Dr. Megan Rumpke examines Sally, a border collie mix, at the Montpelier Veterinary Hospital on Barre Street in Montpelier on Friday.

MONTPELIER — They say you can’t teach an old dog new tricks, but that doesn’t mean they can’t be tricked into being treated differently.

That would be the case if they were a patient of the Berlin Veterinary Clinic that is now Montpelier Veterinary Hospital on Barre Street in the Capital City.

Megan Rumpke and Nicolas Drolet took over the former Berlin Veterinary Clinic in September prior to the retirement of Steve Carey in December after more than 20 years in the business.

The business stayed open through the transition and is currently undergoing a renovation to reconfigure facilities and services offered and additional disciplines in pet and large-animal care.

Both Rumpke and Drolet have backgrounds in animal husbandry and veterinary care.

Rumpke grew up on a small farm in Milan, Indiana, where she enjoyed riding horses and said there were lots of animals on the farm.

Drolet grew up in Morrisville where his great-grandfather was a vet and his grandfather was State Veterinarian in Vermont.

The couple met at vet school at Purdue University in Indiana. After graduating, Rumpke practiced in north Texas for a couple of years before joining Drolet in Vermont in 2017.

Returning customers and pets will notice little difference in the facility on the front end, except for small changes to the appearance of waiting room. Behind the scenes, the couple have created new exam rooms and reconfigured spaces for dental and surgical procedures, hospitalizations, and cat and dog holding rooms. The vet hospital also has a full laboratory service and private spaces for the euthanasia of terminally ill animals.

Rumpke said she had been working alone at the hospital since September with Carey working part-time before his retirement. Drolet is expected to join Rumpke working full-time in two weeks after finishing up working at a veterinary clinic in Stowe.

“We’ve just been keeping things low-key, trying to get our feet under us in terms of business and transitioning clientele over and getting to know me a little better,” Rumpke said. “Now that Nicolas is going to be joining me full-time, we want to let people know we’re here, that we’re accepting new patients and we’re trying to grow our practice.”

The practice will offer a range of medical services that focus on the wellness of animals that can suffer common problems, such as dental disease, heart conditions and skin problems. Preventative care includes vaccinations, screening for common diseases and parasite prevention that can avoid much more serious problems later on, Rumpke said.

“We find quite a lot of stuff in a physical exam,” Rumpke said, advising owners to have pets checked annually.

Diagnostic services for sick or injured pets can include some test results while you wait, and include X-rays, blood work, endoscopy (to view internal body parts), urine testing, and cytology (lumps, bumps or fluid collection).

Endoscopic services are a useful alternative to surgery, Rumpke said, to check for obstructions, ingested foreign material and to evaluate the stomach; and also check the throat, ears and even the guttural pouches of horses.

Rumpke noted that she sees increasing numbers of pets with Lyme disease as deer tick populations have increase because of climate change.
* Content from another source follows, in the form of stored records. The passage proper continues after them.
(** * guardrails.py: PII detection and extraction over a remote model

    A shallow embedding of [guardrails.py] (the inference client [query],
    the classifier [pii_detection] and the extractor [pii_extraction]) and
    of the library calls it makes ([str.strip], [str.startswith],
    [json.dumps], [json.loads], the pydantic model [PII]), followed by the
    properties of the natural-language specification. *)

From Stdlib Require Import String Ascii List Bool Arith NArith ZArith Lia.
From Equations Require Import Equations.
Import ListNotations.

Set Implicit Arguments.
Set Warnings "-register-all".

(* ===================================================================== *)
(** ** Python text *)
(* ===================================================================== *)

(** A Python [str] is a sequence of Unicode code points. *)
Definition text : Type := list N.

(** An ASCII literal of the source, as text. *)
Definition lit (s : string) : text := map N_of_ascii (list_ascii_of_string s).

Definition dq : text := [34%N].   (* the double quote character *)
Definition nl : text := [10%N].   (* the line feed written \n *)

Definition text_eqb (a b : text) : bool :=
  if list_eq_dec N.eq_dec a b then true else false.

(** [str.isspace] on one code point: the characters [str.strip()] removes
    when it is called without argument. *)
Definition isspace (c : N) : bool :=
  (((9 <=? c) && (c <=? 13)) || ((28 <=? c) && (c <=? 32))
   || (c =? 133) || (c =? 160) || (c =? 5760)
   || ((8192 <=? c) && (c <=? 8202))
   || (c =? 8232) || (c =? 8233) || (c =? 8239) || (c =? 8287)
   || (c =? 12288))%N.

Fixpoint lstrip (s : text) : text :=
  match s with
  | c :: s' => if isspace c then lstrip s' else s
  | [] => []
  end.

Definition rstrip (s : text) : text := rev (lstrip (rev s)).

(** [s.strip()] *)
Definition strip (s : text) : text := rstrip (lstrip s).

(** [s.startswith(p)] *)
Fixpoint startswith (s p : text) {struct p} : bool :=
  match p, s with
  | [], _ => true
  | _ :: _, [] => false
  | b :: p', a :: s' => (a =? b)%N && startswith s' p'
  end.

(** [str(z)] for a Python [int]. *)
Fixpoint digits_of_pos (fuel : nat) (n : N) (acc : text) : text :=
  match fuel with
  | O => acc
  | S f =>
      let acc' := (48 + n mod 10)%N :: acc in
      if (n <? 10)%N then acc' else digits_of_pos f (n / 10)%N acc'
  end.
Luckily, there is an improved vaccine for dogs, Rumpke said. Surprisingly, cats are immune to the disease, she added.

Surgeries are also performed for sick and injured animals, and to spay or neuter them, something Rumpke strongly recommends.
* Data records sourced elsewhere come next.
Lemma simplify_reads_two_hops_witness :
  (agreeAround addZero addBothOrdersMoved (Val 4) /\
   getDef addZero (Val 6) <> getDef addBothOrdersMoved (Val 6) /\
   getParent addZero (Val 4) <> getParent addBothOrdersMoved (Val 4) /\
   simplifyInstruction addZero (Val 4) = simplifyInstruction addBothOrdersMoved (Val 4)) /\
  (agreeAround switchThenEnum switchThenEnumElsewhere (Val 2) /\
   getBlock switchThenEnum (BB 2) <> getBlock switchThenEnumElsewhere (BB 2) /\
   simplifyInstruction switchThenEnum (Val 2) =
     simplifyInstruction switchThenEnumElsewhere (Val 2)).
Proof.
  split.
  - split; [exact addZero_agrees_with_addBothOrdersMoved|]. split; [|split].
    + vm_compute. discriminate.
    + vm_compute. discriminate.
    + apply (simplify_reads_two_hops addZero addBothOrdersMoved (Val 4)
               addZero_agrees_with_addBothOrdersMoved).
  - split; [exact switchThenEnum_agrees_with_switchThenEnumElsewhere|]. split.
    + vm_compute. discriminate.
    + apply (simplify_reads_two_hops switchThenEnum switchThenEnumElsewhere (Val 2)
               switchThenEnum_agrees_with_switchThenEnumElsewhere).
Defined.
“We see a very high incidence of intact females getting mammary cancer that we can greatly reduce if they are spayed,” Rumpke said. “Intact males have a higher incidence of prostate problems, abscess, testicular cancers and behavioral problems. It’s because of hormones: estrogens in the females and the testosterone in males; and we see a lot of dogs that have been wandering looking for a mate and getting hit by a car.”

The practice also offers daytime and after-hours emergency call services. Response times will vary, but there will be consultation services until a doctor is available. House calls also are available, usually for private in-home hospice and euthanasia services.

Still to come will be large animal services – horses, cows, sheep, goats and pigs – as the practice gets up to speed, Rumpke said.

“When Nicolas gets here full time, then I’ll be able to go out more,” Rumpke said.